» **What you have to do**:
A verbatim transcript of the lines below, starting at the first and ending with the one that holds "run = ([], inl AssertionError) ∨", is what should be produced.

» **Collected data entries**:
────────────────
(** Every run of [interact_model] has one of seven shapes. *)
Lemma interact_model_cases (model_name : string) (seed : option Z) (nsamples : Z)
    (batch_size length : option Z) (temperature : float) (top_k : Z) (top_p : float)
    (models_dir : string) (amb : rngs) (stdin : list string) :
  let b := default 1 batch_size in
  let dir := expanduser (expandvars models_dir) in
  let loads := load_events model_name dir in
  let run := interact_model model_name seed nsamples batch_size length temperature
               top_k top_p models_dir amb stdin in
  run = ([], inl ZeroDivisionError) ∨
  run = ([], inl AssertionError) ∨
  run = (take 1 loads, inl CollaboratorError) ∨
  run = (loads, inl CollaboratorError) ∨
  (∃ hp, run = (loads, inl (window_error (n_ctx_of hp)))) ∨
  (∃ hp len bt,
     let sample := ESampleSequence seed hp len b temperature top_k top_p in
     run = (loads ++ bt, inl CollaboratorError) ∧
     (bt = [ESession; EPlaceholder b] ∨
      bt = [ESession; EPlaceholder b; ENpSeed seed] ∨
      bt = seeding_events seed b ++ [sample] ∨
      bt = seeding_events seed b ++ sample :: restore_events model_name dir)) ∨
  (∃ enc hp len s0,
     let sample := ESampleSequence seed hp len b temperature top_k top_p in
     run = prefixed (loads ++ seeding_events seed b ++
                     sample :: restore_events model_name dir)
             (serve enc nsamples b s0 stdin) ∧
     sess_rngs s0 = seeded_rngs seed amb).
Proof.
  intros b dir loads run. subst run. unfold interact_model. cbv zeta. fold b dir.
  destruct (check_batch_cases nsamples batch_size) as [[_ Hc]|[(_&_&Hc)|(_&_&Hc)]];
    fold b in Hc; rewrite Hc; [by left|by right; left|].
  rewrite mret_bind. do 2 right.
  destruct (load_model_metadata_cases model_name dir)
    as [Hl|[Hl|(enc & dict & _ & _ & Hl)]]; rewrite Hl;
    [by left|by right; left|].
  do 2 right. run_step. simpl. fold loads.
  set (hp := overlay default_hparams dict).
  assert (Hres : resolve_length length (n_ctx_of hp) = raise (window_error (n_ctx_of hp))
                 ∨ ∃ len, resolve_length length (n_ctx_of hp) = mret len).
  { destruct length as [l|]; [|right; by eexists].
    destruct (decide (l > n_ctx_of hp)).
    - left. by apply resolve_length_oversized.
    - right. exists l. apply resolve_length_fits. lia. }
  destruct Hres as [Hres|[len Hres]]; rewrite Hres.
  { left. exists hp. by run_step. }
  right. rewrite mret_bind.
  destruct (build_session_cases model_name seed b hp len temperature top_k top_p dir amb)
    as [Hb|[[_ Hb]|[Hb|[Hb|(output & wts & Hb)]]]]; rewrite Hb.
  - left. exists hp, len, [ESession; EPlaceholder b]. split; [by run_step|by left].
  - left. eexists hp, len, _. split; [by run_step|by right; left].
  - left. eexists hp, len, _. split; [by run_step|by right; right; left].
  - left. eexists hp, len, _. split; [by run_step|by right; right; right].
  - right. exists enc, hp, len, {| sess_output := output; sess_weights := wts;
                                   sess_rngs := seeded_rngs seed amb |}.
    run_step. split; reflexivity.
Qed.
────────────────
» **Response area**:
(** Every run of [interact_model] has one of seven shapes. *)
Lemma interact_model_cases (model_name : string) (seed : option Z) (nsamples : Z)
    (batch_size length : option Z) (temperature : float) (top_k : Z) (top_p : float)
    (models_dir : string) (amb : rngs) (stdin : list string) :
  let b := default 1 batch_size in
  let dir := expanduser (expandvars models_dir) in
  let loads := load_events model_name dir in
  let run := interact_model model_name seed nsamples batch_size length temperature
               top_k top_p models_dir amb stdin in
  run = ([], inl ZeroDivisionError) ∨
  run = ([], inl AssertionError) ∨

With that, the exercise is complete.